### Material provided
#[export] Instance sample_kernel_laws : DmaBufKernelLaws.
Proof.
  split; cbn [open_fds framebuffers fcntl_dupfd close_fd drmPrimeFDToHandle drmModeAddFB2WithModifiers drmModeRmFB gem_close
              sample_kernel kstate].
  - intros fd [op fb rf] n e k'. simpl. intros [= <- <- <-]. split; [done|]. pose proof (above_fresh op) as [? ?].
    by rewrite (proj2 (Z.ltb_ge _ 0)) by lia.
  - by intros fd [op fb rf].
  - intros fd d k rc h e k' [= <- <- <- <-]. done.
  - intros fd r [op fb rf] rc id e k'. simpl. destruct rf; intros [= <- <- <- <-]; [done|]. simpl.
    pose proof (above_fresh fb) as [? ?]. by rewrite (proj2 (Z.eqb_neq _ 0)) by lia.
  - by intros fd id [op fb rf].
  - done.
Qed.

Notation SamplePool := (ExternalDmaBufPool RingPresenter).

Definition first_kernel : kstate := mkSample {[3]} {[40]} false.
Definition pool_start (mx : nat) : expected SamplePool * kstate := create 3 64 64 875713112 0 true None mx first_kernel.

Definition run_pool (ops : list pool_op) (s : SamplePool * kstate) : SamplePool * kstate :=
  foldl (fun s x => pool_step x s.1 s.2) s ops.

Lemma run_pool_reached fd0 fb0 ops s :
  pool_reached fd0 fb0 s.1 s.2 -> pool_reached fd0 fb0 (run_pool ops s).1 (run_pool ops s).2.
Proof.
  revert s. induction ops as [|x ops IH]; intros s Hs; [done|]. apply IH. by apply pool_stepped.
Qed.

Definition empty_pool (mx : nat) : SamplePool := mkPool 4 (mkFormat 875713112 0 64 64) mx true ∅ [] ∅ ∅ (make_presenter None).
Definition opened_kernel : kstate := mkSample ({[4]} ∪ {[3]}) {[40]} false.

Lemma pool_start_reached mx : (1 <= mx)%nat -> pool_reached {[3]} {[40]} (empty_pool mx) opened_kernel.
Proof.
  intros Hmx. apply (pool_created {[3]} 3 64 64 875713112 0 true None mx first_kernel); [done|].
  unfold create, empty_pool, opened_kernel. destruct (Nat.ltb_spec mx 1); [lia|]. reflexivity.
Qed.

Definition plane_of (fd : Z) : list ExternalPlaneInfo := [mkInfo fd 0 256].
Definition submit_key (key : Z) : pool_op := Submit key (plane_of 9) None [].

(** Keys 10 and 20 are shown in turn, the first is given back, 20 is shown
    again: a cache of one buffer keeps the one on screen. *)
Definition two_buffers : list pool_op :=
  [submit_key 10; Acquire signalled; submit_key 20; Acquire signalled;
   Release (mkBuffer 41 1 None []) None; submit_key 20].

Lemma triple_eta {A B C} (x : A * B * C) : x = (x.1.1, x.1.2, x.2).
Proof. by destruct x as [[]]. Qed.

### Try it
This task calls for every entry above to be transcribed exactly.

### Your solution
#[export] Instance sample_kernel_laws : DmaBufKernelLaws.
Proof.
  split; cbn [open_fds framebuffers fcntl_dupfd close_fd drmPrimeFDToHandle drmModeAddFB2WithModifiers drmModeRmFB gem_close
              sample_kernel kstate].
  - intros fd [op fb rf] n e k'. simpl. intros [= <- <- <-]. split; [done|]. pose proof (above_fresh op) as [? ?].
    by rewrite (proj2 (Z.ltb_ge _ 0)) by lia.
  - by intros fd [op fb rf].
  - intros fd d k rc h e k' [= <- <- <- <-]. done.
  - intros fd r [op fb rf] rc id e k'. simpl. destruct rf; intros [= <- <- <- <-]; [done|]. simpl.
    pose proof (above_fresh fb) as [? ?]. by rewrite (proj2 (Z.eqb_neq _ 0)) by lia.
  - by intros fd id [op fb rf].
  - done.
Qed.

Notation SamplePool := (ExternalDmaBufPool RingPresenter).

Definition first_kernel : kstate := mkSample {[3]} {[40]} false.
Definition pool_start (mx : nat) : expected SamplePool * kstate := create 3 64 64 875713112 0 true None mx first_kernel.

Definition run_pool (ops : list pool_op) (s : SamplePool * kstate) : SamplePool * kstate :=
  foldl (fun s x => pool_step x s.1 s.2) s ops.

Lemma run_pool_reached fd0 fb0 ops s :
  pool_reached fd0 fb0 s.1 s.2 -> pool_reached fd0 fb0 (run_pool ops s).1 (run_pool ops s).2.
Proof.
  revert s. induction ops as [|x ops IH]; intros s Hs; [done|]. apply IH. by apply pool_stepped.
Qed.

Definition empty_pool (mx : nat) : SamplePool := mkPool 4 (mkFormat 875713112 0 64 64) mx true ∅ [] ∅ ∅ (make_presenter None).
Definition opened_kernel : kstate := mkSample ({[4]} ∪ {[3]}) {[40]} false.

Lemma pool_start_reached mx : (1 <= mx)%nat -> pool_reached {[3]} {[40]} (empty_pool mx) opened_kernel.
Proof.
  intros Hmx. apply (pool_created {[3]} 3 64 64 875713112 0 true None mx first_kernel); [done|].
  unfold create, empty_pool, opened_kernel. destruct (Nat.ltb_spec mx 1); [lia|]. reflexivity.
Qed.

Definition plane_of (fd : Z) : list ExternalPlaneInfo := [mkInfo fd 0 256].
Definition submit_key (key : Z) : pool_op := Submit key (plane_of 9) None [].

(** Keys 10 and 20 are shown in turn, the first is given back, 20 is shown
    again: a cache of one buffer keeps the one on screen. *)
Definition two_buffers : list pool_op :=
  [submit_key 10; Acquire signalled; submit_key 20; Acquire signalled;
   Release (mkBuffer 41 1 None []) None; submit_key 20].

Lemma triple_eta {A B C} (x : A * B * C) : x = (x.1.1, x.1.2, x.2).
Proof. by destruct x as [[]]. Qed.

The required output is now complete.